As the FBI continues to leak like a sieve, it might be helpful to look back at a time in our not-too-distant past when an FBI leak led to a presidential impeachment. Paul Glastris wrote that story in the Nov/Dec 2011 edition of the Washington Monthly.
As a reporter who was on the scene in Arkansas during the lead-up to the 1992 presidential election, Glastris saw up close and personal how the “vast right wing conspiracy” in that state was operating at the time. He reminds us that New York Times investigative reporter Jeff Gerth published a front-page story about a failed real estate venture put together by Jim McDougal called Whitewater, implying that it was a sweetheart deal for the Clintons. Later, Gerth would admit that the story contained errors. But by then it was too late.
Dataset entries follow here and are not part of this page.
(** Counting over [all_records] is counting over the heap. *)
Lemma count_records (P : dialog -> bool) t : Inv t -> (forall x, P x = true -> live x = true) ->
  length (List.filter (fun d => match t_heap t !! d with Some x => P x | None => false end) (all_records t)) = cnt P (t_heap t).
Proof.
  intros I HP. unfold cnt, pairs_with.
  rewrite <- (length_map fst (List.filter _ (map_to_list (t_heap t)))).
  apply Permutation_length, NoDup_Permutation.
  - rewrite NoDup_ListNoDup. apply List.NoDup_filter, NoDup_ListNoDup, all_records_NoDup, I.
  - rewrite NoDup_ListNoDup. rewrite <- NoDup_ListNoDup.
    assert (forall l : list (nat * dialog), NoDup (map fst l) -> NoDup (map fst (List.filter (fun kv => P kv.2) l))) as K.
    { induction l as [|[k x] l IH]; simpl; [done|]. intros [N ND]%NoDup_cons. destruct (P x); simpl; [|by apply IH].
      constructor; [|by apply IH]. intros H. apply N. rewrite list_elem_of_In, in_map_iff in *.
      destruct H as (kv & <- & HF). apply filter_In in HF as [HF _]. by exists kv. }
    apply K, NoDup_fst_map_to_list.
  - intros d. rewrite !list_elem_of_In, filter_In, in_map_iff. setoid_rewrite filter_In.
    rewrite <- list_elem_of_In. split.
    + intros [D HB]. destruct (t_heap t !! d) as [x|] eqn:E; [|done]. exists (d, x). split; [done|]. split; [|done].
      by apply list_elem_of_In, elem_of_map_to_list.
    + intros ([d' x] & <- & HIn & HB). simpl in *. apply list_elem_of_In, elem_of_map_to_list in HIn. rewrite HIn. split; [|done].
      apply all_records_live; [done|]. exists x. split; [done|]. by apply HP.
Qed.
End Calls.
What Gerth got wrong set the stage for years of senseless investigations. His article inspired a mid-level functionary with the Resolution Trust Corporation, a temporary federal agency that oversaw the liquidation of failing S&Ls, to formally ask the FBI to open a criminal case. The FBI, finding the referral highly dubious, declined. But when the referral was later leaked to the Washington Post—ten months into Clinton’s presidency—it not only reignited the Whitewater story but gave respectable Washington license to take seriously conspiratorial charges that right-wing operatives had been pushing for months (Did Vince Foster, a partner in Hillary’s law firm, kill himself because he knew something damaging about her representation of McDougal’s S&L? Was David Hale, an indicted municipal judge in Arkansas, telling the truth when, to avoid prosecution, he claimed that Bill Clinton had muscled him into providing a loan to McDougal’s S&L?).
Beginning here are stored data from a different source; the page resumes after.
Lemma prepareForward_shape t req from to dest rr branch out : prepareForward t req from to dest rr branch = Some out ->
  exists mid, forward_hops (rq_headers req) (middle t req) = Some mid /\
  out = mkRequest (rq_method req) (rq_recipient req) (rq_version req) (pinned (sd_laddr to))
          (mkMsg (PrependHeader (HVia (side_via to branch))
                    (if rr then PrependHeader (recordRoute to) (PrependHeader (recordRoute from) mid) else mid))
                 (m_body (rq_msg req)) (upperTransport to) dest (m_source (rq_msg req))).
Proof.
  unfold prepareForward. fold (middle t req). intros H. apply bind_Some in H as (mid & H & [= <-]).
  exists mid. split; [done|]. reflexivity.
Qed.

Lemma middle_spelled t req name : name <> str "Via" -> name <> str "Route" -> one_of [str "allow"] name = false ->
  isInternalHeader name = false -> spelled name (middle t req) = spelled name (rq_headers req).
Proof.
  intros N1 N2 N3 N4. unfold middle. rewrite internal_spelled, sanitize_spelled by done.
  unfold stripOwnRoutes. by rewrite strip_routes_spelled, annotateVia_spelled.
Qed.

Lemma hops_internal t req mid : forward_hops (rq_headers req) (middle t req) = Some mid ->
  forall h, h ∈ mid -> isInternalHeader (Name h) = false.
Proof.
  intros H h Hh. assert (spelled (Name h) mid <> []) as NE.
  { intros E. assert (h ∈ spelled (Name h) mid) as K.
    { apply list_elem_of_In, filter_In. split; [by apply list_elem_of_In|]. unfold exactly. apply beq_refl. }
    rewrite E in K. by apply elem_of_nil in K. }
  destruct (isInternalHeader (Name h)) eqn:I; [|done]. exfalso. apply NE.
  rewrite (hops_spelled _ _ _ _ H); [|intros E; rewrite E in I; vm_compute in I; discriminate].
  unfold middle. rewrite stripInternalHeaders_filter. unfold spelled.
  induction (sanitizeExtensions _) as [|g l IH]; [done|]. cbn [List.filter].
  destruct (isInternalHeader (Name g)) eqn:J; cbn [negb]; [done|]. cbn [List.filter]. unfold exactly.
  destruct (beq (Name g) (Name h)) eqn:B; [apply beq_eq in B; congruence|done].
Qed.

Lemma MaxForwards_spelled hs : MaxForwards hs = MaxForwards (spelled (str "Max-Forwards") hs).
Proof. unfold MaxForwards, spelled. symmetry. apply first_of_filter. by intros []. Qed.

Lemma spelled_nil_none name hs : spelled name hs = [] <-> forallb (fun h => negb (exactly name h)) hs = true.
Proof.
  unfold spelled. induction hs as [|h hs IH]; [done|]. cbn. destruct (exactly name h); cbn; [done|exact IH].
Qed.

(** The only header of a name, and what surrounds it. *)
Lemma spelled_one name hs h : spelled name hs = [h] ->
  exists a b, hs = a ++ h :: b /\ exactly name h = true /\ forallb (fun g => negb (exactly name g)) (a ++ b) = true.
Proof.
  induction hs as [|g hs IH]; [done|]. unfold spelled. cbn [List.filter]. destruct (exactly name g) eqn:E.
  - intros [= -> F]. exists [], hs. split; [done|]. split; [done|]. by apply spelled_nil_none.
  - intros F. destruct (IH F) as (a & b & -> & ? & ?). exists (g :: a), b. split; [done|]. split; [done|].
    cbn [app forallb]. by rewrite E.
Qed.

Lemma hops_decrement t req mid n a b : forward_hops (rq_headers req) (middle t req) = Some mid ->
  rq_headers req = a ++ HMaxForwards n :: b -> 0 <= n < 2 ^ 32 -> spelled (str "Max-Forwards") (a ++ b) = [] ->
  0 < n /\ MaxForwards mid = Some (n - 1).
Proof.
  intros H E R U. rewrite spelled_app in U. apply app_eq_nil in U as [Ua Ub].
  assert (spelled (str "Max-Forwards") (rq_headers req) = [HMaxForwards n]) as S0.
  { rewrite E, spelled_app, Ua. unfold spelled in *. cbn [List.filter app]. rewrite Ub. reflexivity. }
  assert (MaxForwards (rq_headers req) = Some n) as M by (by rewrite MaxForwards_spelled, S0).
  assert (spelled (str "Max-Forwards") (middle t req) = [HMaxForwards n]) as S1 by (by rewrite middle_spelled).
  unfold forward_hops in H. rewrite M in H. destruct (n =? 0) eqn:Z0; [done|]. injection H as H. split; [lia|].
  destruct (spelled_one _ _ _ S1) as (x & y & Em & Hg & Hxy).
  rewrite (replace_one (HMaxForwards (wrap_uint 32 (n - 1))) _ _ _ _ Em Hg Hxy) in H.
  rewrite forallb_app in Hxy. apply andb_true_iff in Hxy as [Hx _]. apply spelled_nil_none in Hx.
  subst mid. rewrite MaxForwards_spelled, spelled_app, Hx. simpl. f_equal. unfold wrap_uint. rewrite Z.mod_small; [done|]. change (2 ^ 32) with 4294967296 in *. lia.
Qed.

Lemma prepared_vias t req mid from to (rr : bool) : forward_hops (rq_headers req) (middle t req) = Some mid ->
  spelled (str "Via") (if rr then PrependHeader (recordRoute to) (PrependHeader (recordRoute from) mid) else mid) =
  spelled (str "Via") (annotateVia (m_source (rq_msg req)) (rq_headers req)).
Proof.
  intros H. assert (spelled (str "Via") mid = spelled (str "Via") (annotateVia (m_source (rq_msg req)) (rq_headers req))) as E.
  { rewrite (hops_spelled _ _ _ _ H) by done. unfold middle. rewrite internal_spelled, sanitize_spelled by (vm_compute; done).
    unfold stripOwnRoutes. by apply strip_routes_spelled. }
  destruct rr; [|done]. by rewrite !spelled_prepend_ne by done.
Qed.

(** A forwarded request is the request that came in, but for the hop:
    method, Request-URI, body and every end-to-end header are untouched, in
    order.  On top is the proxy's Via, above the sender's with its source
    noted; Record-Route gets the two sides of the proxy, the outgoing one on
    top, or nothing; no Route left in front names the proxy; Max-Forwards went
    down by one; and no internal header leaves. *)
Theorem forward_touches_only_hops t req from to dest rr branch out : prepareForward t req from to dest rr branch = Some out ->
  (rq_method out = rq_method req /\ rq_recipient out = rq_recipient req /\ m_body (rq_msg out) = m_body (rq_msg req)) /\
  (forall name, hop_name name = false -> spelled name (rq_headers out) = spelled name (rq_headers req)) /\
  spelled (str "Via") (rq_headers out) =
    HVia (side_via to branch) :: spelled (str "Via") (annotateVia (m_source (rq_msg req)) (rq_headers req)) /\
  spelled (str "Record-Route") (rq_headers out) =
    (if rr then [recordRoute to; recordRoute from] else []) ++ spelled (str "Record-Route") (rq_headers req) /\
  (forall u, Route (rq_headers out) = Some u -> isSelf t u = false) /\
  (forall n a b, rq_headers req = a ++ HMaxForwards n :: b -> 0 <= n < 2 ^ 32 ->
     spelled (str "Max-Forwards") (a ++ b) = [] ->
     0 < n /\ MaxForwards (rq_headers out) = Some (n - 1)) /\
  (forall h, h ∈ rq_headers out -> isInternalHeader (Name h) = false).
Proof.
  intros (mid & H & Eo)%prepareForward_shape.
  set (l := PrependHeader (HVia (side_via to branch)) _) in Eo.
  assert (rq_headers out = l) as El by (by subst out). rewrite El. split; [by subst out|]. clear Eo El.
  assert (forall name, name <> str "Via" -> name <> str "Record-Route" -> spelled name l = spelled name mid) as TOP.
  { intros name N1 N2. unfold l. rewrite spelled_prepend_ne by (cbn; congruence).
    destruct rr; [|done]. rewrite !spelled_prepend_ne; [done|unfold recordRoute; cbn; congruence..]. }
  split.
  { intros name Hn. destruct (hop_name_false _ Hn) as ((N1 & N2 & N3 & N4) & N5 & N6).
    rewrite TOP by done. rewrite (hops_spelled _ _ _ _ H) by done. by apply middle_spelled. }
  split.
  { unfold l. rewrite spelled_prepend by done. f_equal. by apply (prepared_vias t). }
  split.
  { unfold l. rewrite spelled_prepend_ne by done. assert (spelled (str "Record-Route") mid = spelled (str "Record-Route") (rq_headers req)) as E.
    { rewrite (hops_spelled _ _ _ _ H) by done. by apply middle_spelled; [done..|vm_compute|vm_compute]. }
    destruct rr; [|done]. by rewrite !spelled_prepend, E. }
  split.
  { intros u. rewrite Route_spelled, TOP by done. rewrite (hops_spelled _ _ _ _ H) by done. unfold middle.
    rewrite internal_spelled, sanitize_spelled by (vm_compute; done). rewrite <- Route_spelled. intros E.
    pose proof (strip_routes_route (length (annotateVia (m_source (rq_msg req)) (rq_headers req))) t _ (Nat.le_refl _)) as K.
    unfold stripOwnRoutes in E. by rewrite E in K. }
  split.
  { intros n a b E R U. assert (MaxForwards l = MaxForwards (spelled (str "Max-Forwards") l)) as -> by apply MaxForwards_spelled.
    rewrite TOP, <- MaxForwards_spelled by done. by apply (hops_decrement t req mid n a b). }
  intros h Hh. unfold l in Hh. rewrite prepend_first in Hh. apply elem_of_cons in Hh as [->|Hh]; [reflexivity|].
  destruct rr; [|by eapply hops_internal].
  rewrite !prepend_first in Hh. apply elem_of_cons in Hh as [->|Hh]; [reflexivity|].
  apply elem_of_cons in Hh as [->|Hh]; [reflexivity|]. by eapply hops_internal.
Qed.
Over the following months, demands for the appointment of a special prosecutor for Whitewater came not only from the Republicans and the right wing, but from both the editorial pages at the Times and the Post. Eventually Clinton, much to his subsequent regret, relented. The rest—Ken Starr, Monica Lewinsky, impeachment—is history.
We can surely find ways that the current situation is different. But there is one important thing we can take from that story: it was the collusion between the leak and major publications like the New York Times and the Washington Post that led to the eventual impeachment of a president.
Over the last few months, we’ve watched too many in the press respond similarly to allegations about Hillary Clinton’s email and the operations of the Clinton Foundation while she was Secretary of State. Much as reporters like Gerth bought into the Whitewater story, we’re witnessing something similar today, as Jesse Berney points out.
You start with the assumption that Hillary Clinton is corrupt.
After all, there have been whispers and accusations and investigations and allegations and scandals with ominous names like WHITEWATER and BENGHAZI for years. Even if you can’t describe exactly what she’s done wrong, there must be something to all these stories, right?
And if she’s corrupt, then we definitely need to investigate her. Virtually everything she does is suspect. Any mistake she makes can’t simply be an accident or a lapse in judgment; there must be some criminal intent behind it…
And when you investigate endlessly, you find evidence…
And with all that suspicious evidence, the conclusion is clear: Hillary Clinton is corrupt. And if she’s corrupt, we have to investigate her. And if we investigate her, we’ll uncover evidence. And if we find evidence, it must be suspicious. So she must be corrupt. So we have to investigate her.
That is why so many of us were insistent during the flurry of stories about the Clinton Foundation that it was important for the media to go beyond simply raising questions and start reporting the facts about the answers they found in their investigations. It is not only important for the public to have those facts, reporting on them is the way for the media to avoid being used as merely tools by nefarious characters.